Morfi quiso ser pintor. Quiso ensoñar la realidad. Y eso fue lo que hizo. Las imágenes que capturaba con la cámara fueron el lienzo. El punto de partida. Sobre esas imágenes, siempre en blanco y negro, Morfi aprendió con el preciosismo del artesano a colorear en la computadora, valiéndose del mouse como si de un pincel se tratara. Y vaya que dio color, que insufló de vida a esas imágenes. Se salía de los bordes, le temblaban las manos.
Morfi deseaba eso: ser él quien hiciera los gestos, quien interviniera, no solo en los colores, en las luces y en las sombras, sino también en el temperamento de los trazos. Ser el pintor sui géneris, un pintor en la era digital, un pintor porque así es la vida, un pintor que fotografía, un fotógrafo que pinta, un autodidacta que por eso mismo nunca tuvo que encasillarse. No había tutoriales, no existía entonces el Facebook, solo los libros viejos que podía encontrar por allí, y sus propias ganas.
¿Cuándo comienza a pintar las fotos? Es muy común ver en las casas de Lima y provincia retratos pintados, retocados, con un halo de luz, iluminados, incluso intervenidos. Es muy latino eso de encargar fotografía iluminada. Paralelamente él hacía novias. Cuando hacía novias dejaba, por ejemplo, el bouquet a colores. Lo demás lo conservaba en blanco y negro. De repente comenzó a sentir ganas de pintar el resto del retrato.

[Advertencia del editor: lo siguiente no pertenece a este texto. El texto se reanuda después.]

(** * The middleware of the layers *)

Definition mw_list_ok (l : list MwEntry) : Prop := Forall mw_ok l /\ NoDup (men_name <$> l).
Lemma find_split_Some name l a e b : find_split name l = Some (a, e, b) -> l = a ++ e :: b /\ men_name e = name.
Proof.
  revert a. induction l as [|m l IH]; intros a; [done|]. cbn [find_split]. case_decide; [by intros [= <- <- <-]|].
  destruct (find_split name l) as [[[a' e'] b']|]; [|done]. intros [= <- <- <-].
  destruct (IH a' eq_refl) as [-> ?]. done.
Qed.
Lemma find_split_None name l : find_split name l = None -> name ∉ men_name <$> l.
Proof.
  induction l as [|m l IH]; [by intros _ ?%elem_of_nil|]. cbn [find_split]. case_decide; [done|].
  destruct (find_split name l) as [[[]]|]; [done|]. intros _. rewrite fmap_cons, not_elem_of_cons. auto.
Qed.
Lemma merge_middleware_ok e kind l : mw_list_ok l -> mw_ok e -> mw_list_ok (merge_middleware e kind l).1.
Proof.
  intros [Hl Hn] He. unfold merge_middleware. destruct (find_split _ l) as [[[a x] b]|] eqn:Hf.
  - apply find_split_Some in Hf as [-> Hx]. destruct (_ && _); [by split|]. cbn [fst]. split.
    + apply Forall_app in Hl as [Ha [_ Hb]%Forall_cons]. apply Forall_app. split; [done|]. constructor; [|done].
      destruct He as [Hs Hr]. split; [exact Hs|]. cbn [men_name]. by rewrite Hx.
    + rewrite fmap_app, fmap_cons in Hn |- *. exact Hn.
  - apply find_split_None in Hf. cbn [fst]. split; [apply Forall_app; split; [done|by apply Forall_singleton]|].
    rewrite fmap_app. apply NoDup_app. split_and!; [done| |apply NoDup_singleton]. by intros x Hx ->%list_elem_of_singleton.
Qed.
Lemma merge_all_ok es kind l : mw_list_ok l -> Forall mw_ok es -> mw_list_ok (merge_all es kind l).1.
Proof.
  intros Hl Hes. revert l Hl. induction Hes as [|e es He _ IH]; intros l Hl; [done|]. cbn [merge_all].
  destruct (merge_middleware e kind l) as [l1 d1] eqn:E1. destruct (merge_all es kind l1) as [l2 d2] eqn:E2. cbn [fst].
  specialize (IH l1). rewrite E2 in IH. apply IH. change l1 with (l1, d1).1. rewrite <- E1. by apply merge_middleware_ok.
Qed.
Lemma apply_table_middleware t file l : ly_middleware (apply_table t file l) = ly_middleware l.
Proof. unfold apply_table. by destruct (merge_tables _ _ _ _ _). Qed.
Lemma apply_middleware_ok vf l :
  mw_list_ok (ly_middleware l) -> Forall mw_ok (vf_middleware vf) -> mw_list_ok (ly_middleware (apply vf l).1).
Proof.
  intros Hl Hf. unfold apply. destruct (merge_all _ _ _) as [mw ds] eqn:E. cbn [fst ly_middleware].
  rewrite apply_table_middleware in E. change mw with (mw, ds).1. rewrite <- E. by apply merge_all_ok.
Qed.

Se dio cuenta de que esa fotografía pintada, iluminada, funcionaba mejor cuando la foto tenía mucha textura, una luz muy dramática; entonces comenzó a probar. Se dio cuenta de que era potente. Y le dieron alas. Él le dio el color que quiso.
Cuando comenzó a aprender, tenía la intención de hacer trabajos que no fueran de encargo. Cuando murió su abuela en 2005, quiso hacerle una suerte de homenaje. Pero no estaba listo para hacerlo desde el Valle del Mantaro. Quizás demasiada nostalgia. Morfi recorrió Puno y Cusco, buscando los personajes, la nubosidad, las texturas, como luego buscó la Amazonía, especialmente Iquitos, para volcar su sentido del color y la luz. Encontró en la selva otro temperamento, distinto al del Ande: festivo, nada hermético, salvaje, exuberante, sensual. Su paleta cambió porque el Perú le pidió que la cambiara.
Morfi todavía tiene por descubrir. Por forjar paletas. Por bañarlo todo de luz, incluso la Lima en que vivimos, en la que se siente a gusto, en medio del gris. Morfi continuará aventurándose a su muy propio estilo, y vendrá el momento en que irá al Valle del Mantaro, a por esa abuela que lo llenó de luz y color.